_PROBLEM TO WORK ON_: Where a line of the records contains the word "float", show that line.

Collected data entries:

(** the check on relayed messages accepts exactly the bound ones: it
    always returns, accepts a message if and only if the claimed sender hash
    is the one of the supplied key and the signature verifies (key and
    signature being dispensable only when signing is not required), and counts
    exactly one rejection otherwise. *)
Theorem sender_binding_exact {R : RnsIdentity} {E : Ed25519} (h pk part sig : val) (req : bool)
    (c : bind_counts) :
  ∃ ok reason c', verify_sender_binding h pk part sig req c = (Ok (ok, reason), c')
  ∧ (ok = true ↔ bound h pk part sig req)
  ∧ (if ok then c' = c else ∃ l, c' = _record_binding_rejection l c).
Proof.
  destruct (binding_run h pk part sig req c) as [[-> Hb]|(l & r & -> & Hb)].
  - by exists true, None, c.
  - exists false, (Some r). eexists. split; [done|]. split; [by split|eauto].
Qed.

(** *** Trust on first use *)

(** With [reject_key_change], a stored key stays until [update_key]: any run
    of checks for the peer accepts exactly the first key and never changes it. *)
Lemma peer_key_pinned (s : PeerKeyStore.t) (h : string) (k k' : bytes) (h' : string) :
  PeerKeyStore._reject_key_change s = true → PeerKeyStore.get_key h s = Some k →
  let (r, s') := PeerKeyStore.check_and_store h' k' s in
  PeerKeyStore.get_key h s' = Some k ∧ (h' = h → is_ok r = bool_decide (k = k')).
Proof.
  unfold PeerKeyStore.check_and_store, PeerKeyStore.get_key, bind, get, modify, ret, raise.
  intros Hr Hk. destruct (PeerKeyStore._known_keys s !! h') as [e|] eqn:E; simpl.
  - case_bool_decide; simpl; [|rewrite Hr; simpl]; split; try done; intros ->; simplify_eq;
      case_bool_decide; congruence.
  - rewrite lookup_insert_ne by congruence. split; [done|]. intros ->. congruence.
Qed.

(** *** The handshake *)

(** The database and the pending challenges stay. *)
Definition fed_same (s s' : FedNode) : Prop := fn_db s' = fn_db s ∧ fn_pending s' = fn_pending s.

#[export] Instance fed_same_preorder : PreOrder fed_same.
Proof. split; [by intros s|]. intros a b c [H1 H2] [H3 H4]. split; congruence. Qed.

Lemma rate_gate_same now h :
  mrel fed_same (as_sync_error [RateLimitExceeded] (fn_op (rl_op_ (RateLimiter.check_rate_limit now h)))).
Proof.
  unfold as_sync_error. apply mrel_catch; [typeclasses eauto| |].
  - apply (mrel_lift _ same_db); [by apply same_db_rl|]. intros s n Hn. by split.
  - intros e. mrel_auto.
Qed.

Section handshake_ok.
Context `{RnsIdentity} `{Ed25519} `{KeyExchange} `{Signing}.
Context (ctx : FederationContext) (recall : bytes → option bytes).

(** Trust is only added by a verified answer to our own challenge. *)
Definition trust_earned (h : string) (payload : dict string val) (s s' : FedNode) : Prop :=
  ∀ g p', peers (fn_db s') !! g = Some p' → peer_federation_trusted p' = true →
    (∃ p, peers (fn_db s) !! g = Some p ∧ peer_federation_trusted p = true)
    ∨ (g = h ∧ ∃ c ts key sig, dict_get h (fn_pending s) = Some (c, ts)
       ∧ get_bytes "peer_public_key" payload = Some key ∧ zlen key = 32
       ∧ get_bytes "counter_response" payload = Some sig
       ∧ ed25519_verify key c sig = true ∧ peer_public_key p' = Some key
       ∧ dict_get h (fn_pending s') = None).

Lemma trust_earned_same h payload s s' : peers (fn_db s') = peers (fn_db s) → trust_earned h payload s s'.
Proof. intros E g p' Hg Ht. rewrite E in Hg. eauto. Qed.

Lemma store_challenge_db now h c s : fn_db (store_challenge now h c s).2 = fn_db s.
Proof.
  assert (Hm : mrel (λ s s', fn_db s' = fn_db s) (store_challenge now h c)).
  { assert (PreOrder (λ s s' : FedNode, fn_db s' = fn_db s))
      by (split; [by intros ?|intros ???; congruence]).
    unfold store_challenge. mrel_auto; by apply mrel_modify. }
  apply Hm.
Qed.

Lemma step1_trust now fresh h name payload peer s :
  peers (fn_db s) !! h = peer →
  trust_earned h payload s (handshake_step1 ctx now fresh h name payload peer s).2.
Proof.
  intros Hp. unfold handshake_step1. destruct (get_bytes _ _) as [c|]; [|by apply trust_earned_same].
  destruct (zlen c =? 32); simpl; [|by apply trust_earned_same].
  pose proof (store_challenge_db now h (fr_challenge fresh) s) as Hdb.
  unfold bind. destruct (store_challenge _ _ _ s) as [[[]|e] s1]; simpl in *;
    [|by apply trust_earned_same; rewrite Hdb].
  assert (Hg : ∀ s', fn_db s' = set_peers (<[h:=greet_peer now h name peer]>) (fn_db s1) →
            trust_earned h payload s s').
  { intros s' E g p' Hg Ht. rewrite E, Hdb in Hg. simpl in Hg.
    apply lookup_insert_Some in Hg as [[<- <-]|[_ Hg]]; [|eauto].
    destruct peer as [p|]; [|done]. simpl in Ht. eauto. }
  destruct (fc_node_rns_identity ctx) as [i|]; [|by apply Hg].
  unfold mmap, bind, of_res, ret. destruct (signing_public_key i); by apply Hg.
Qed.

Lemma step3_trust now h payload peer s :
  peers (fn_db s) !! h = peer →
  trust_earned h payload s (handshake_step3 ctx now h payload peer s).2.
Proof.
  intros Hp. unfold handshake_step3, bind, gets, modify. simpl.
  destruct (dict_get h (fn_pending s)) as [[c ts]|] eqn:Ec; simpl; [|by apply trust_earned_same].
  destruct (get_bytes "counter_response" payload) as [sig|] eqn:Es; simpl;
    [|rewrite ?andb_false_r; by apply trust_earned_same].
  destruct (get_bytes "peer_public_key" payload) as [key|] eqn:Ek; simpl;
    [|rewrite ?andb_false_r; by apply trust_earned_same].
  destruct (_ && _ && _); simpl; [|by apply trust_earned_same].
  destruct (Z.eqb_spec (zlen key) ED25519_PUBLIC_KEY_SIZE) as [El|]; simpl; [|by apply trust_earned_same].
  unfold FederationAuth.verify_response. rewrite El. simpl.
  destruct (ed25519_verify key c sig) eqn:Ev; simpl; [|by apply trust_earned_same].
  destruct peer as [p|]; simpl; [|by apply trust_earned_same].
  intros g p' Hg Ht. simpl in Hg. apply lookup_insert_Some in Hg as [[<- <-]|[_ Hg]]; [|eauto].
  right. split; [done|]. exists c, ts, key, sig. split_and!; try done.
  simpl. rewrite dict_get_del. by rewrite decide_True.
Qed.

Lemma step5_same now fresh h payload s : (handshake_step5 ctx recall now fresh h payload s).2 = s.
Proof.
  unfold handshake_step5. destruct (get_bytes _ _) as [f|]; [|done]. destruct (list_true f); [|done].
  simpl. destruct (fc_node_rns_identity ctx); [|done]. destruct (fromhex _); [|done].
  destruct (handle_epoch_rotate _ _ _ _ _) as [[] ?]; done.
Qed.

Lemma handshake_trust_earned now fresh payload s :
  trust_earned (or_empty (get_str "identity_hash" None payload)) payload s
    (handle_federation_handshake ctx recall now fresh payload s).2.
Proof.
  unfold handle_federation_handshake. set (h := or_empty (get_str "identity_hash" None payload)).
  destruct (ostr_true _); simpl; [|by apply trust_earned_same].
  set (gate := when _ _).
  assert (Hg : mrel fed_same gate).
  { apply mrel_when; [typeclasses eauto|]. apply mrel_bind; [typeclasses eauto|apply rate_gate_same|].
    intros _. apply mrel_ret. typeclasses eauto. }
  specialize (Hg s). unfold bind at 1. destruct (gate s) as [[[]|e] s1]; simpl in *;
    destruct Hg as [Hdb Hpend]; [|apply trust_earned_same; by rewrite Hdb].
  assert (Ht : ∀ s', trust_earned h payload s1 s' → trust_earned h payload s s').
  { intros s' Hs' g p' Hgp Htr. specialize (Hs' g p' Hgp Htr). by rewrite Hdb, Hpend in Hs'. }
  apply Ht. unfold bind at 1, fn_ask, gets. cbv beta iota.
  destruct (_ && _); [by apply trust_earned_same|].
  destruct (val_is 1 _); [by apply step1_trust|]. destruct (val_is 3 _); [by apply step3_trust|].
  destruct (val_is 5 _); [|by apply trust_earned_same]. rewrite step5_same. by apply trust_earned_same.
Qed.
End handshake_ok.

(** C17: a peer only becomes trusted by answering this node's own challenge:
    whatever a handshake request holds and however it ends, a peer that is
    trusted afterwards was trusted before or is the one the request names,
    which presented a 32-byte key and a signature under it of the challenge
    stored for that name; the key is recorded and the challenge is used up. *)
Theorem handshake_trust {R : RnsIdentity} {E : Ed25519} {K : KeyExchange} {S : Signing}
    (ctx : FederationContext) (recall : bytes → option bytes) (now : float) (fresh : Fresh)
    (payload : dict string val) (s s' : FedNode) (r : res fed_reply) (g : string) (p' : Peer) :
  handle_federation_handshake ctx recall now fresh payload s = (r, s') →
  peers (fn_db s') !! g = Some p' → peer_federation_trusted p' = true →
  (∃ p, peers (fn_db s) !! g = Some p ∧ peer_federation_trusted p = true)
  ∨ (get_str "identity_hash" None payload = Some g ∧ ∃ c ts key sig,
       dict_get g (fn_pending s) = Some (c, ts)
       ∧ get_bytes "peer_public_key" payload = Some key ∧ zlen key = 32
       ∧ get_bytes "counter_response" payload = Some sig
       ∧ ed25519_verify key c sig = true ∧ peer_public_key p' = Some key
       ∧ dict_get g (fn_pending s') = None).
Proof.
  intros Hrun Hg Ht. destruct (get_str "identity_hash" None payload) as [h|] eqn:Eh.
  - pose proof (handshake_trust_earned ctx recall now fresh payload s g p') as H. rewrite Hrun, Eh in H.
    destruct (H Hg Ht) as [?|[-> ?]]; [by left|by right].
  - unfold handle_federation_handshake in Hrun. rewrite Eh in Hrun. injection Hrun as <- <-. eauto.
Qed.

(** *** The runs of the honest steps *)

Section honest.
Context {R : RnsIdentity} {E : Ed25519} {K : KeyExchange} {S : Signing} {HL : RnsIdentityLaws R S E}.
Context (ctx : FederationContext) (recall : bytes → option bytes).

(** The limiter of the node, when it has one, has [n] tokens for the identity. *)
Definition limiter_lets (now : float) (h : string) (n : Z) (s : FedNode) : Prop :=
  fc_rate_limiter ctx = true → tokens_left now h n (n_rl (fn_node s)).

Lemma limit_run now now' h n s : 1 ≤ n → (now <= now')%F → limiter_lets now h n s →
  ∃ s0, when (fc_rate_limiter ctx) (as_sync_error [RateLimitExceeded] (fn_op (rl_op_ (RateLimiter.check_rate_limit now h))) ;; ret tt) s
        = (Ok tt, s0)
  ∧ fn_db s0 = fn_db s ∧ fn_pending s0 = fn_pending s ∧ limiter_lets now' h (n - 1) s0.
Proof using.
  unfold limiter_lets. intros Hn Hle H. destruct (fc_rate_limiter ctx); [|by exists s].
  destruct (rate_limit_passes now now' h n (n_rl (fn_node s)) Hn Hle (H eq_refl)) as (rl & Erl & Hrl).
  eexists. unfold when, as_sync_error, catch, fn_op, rl_op_, lift, bind. rewrite Erl. cbn beta iota. split; [reflexivity|]. by split_and!.
Qed.

(** What step 1 leaves: the challenge is pending, the peer was greeted. *)
Definition greeted (now : float) (fresh : Fresh) (h : string) (payload : dict string val) (p : Peer) (s : FedNode) : FedNode :=
  fn_set_node (set_db (set_peers (<[h := greet_peer now h (get_str "node_name" (Some "unknown") payload) (Some p)]>) (fn_db s))
    (fn_node s)) (fn_set_pending (dict_set h (fr_challenge fresh, now)) s).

_TASK OUTPUT_:
    (ctx : FederationContext) (recall : bytes → option bytes) (now : float) (fresh : Fresh)
Definition limiter_lets (now : float) (h : string) (n : Z) (s : FedNode) : Prop :=
Definition greeted (now : float) (fresh : Fresh) (h : string) (payload : dict string val) (p : Peer) (s : FedNode) : FedNode :=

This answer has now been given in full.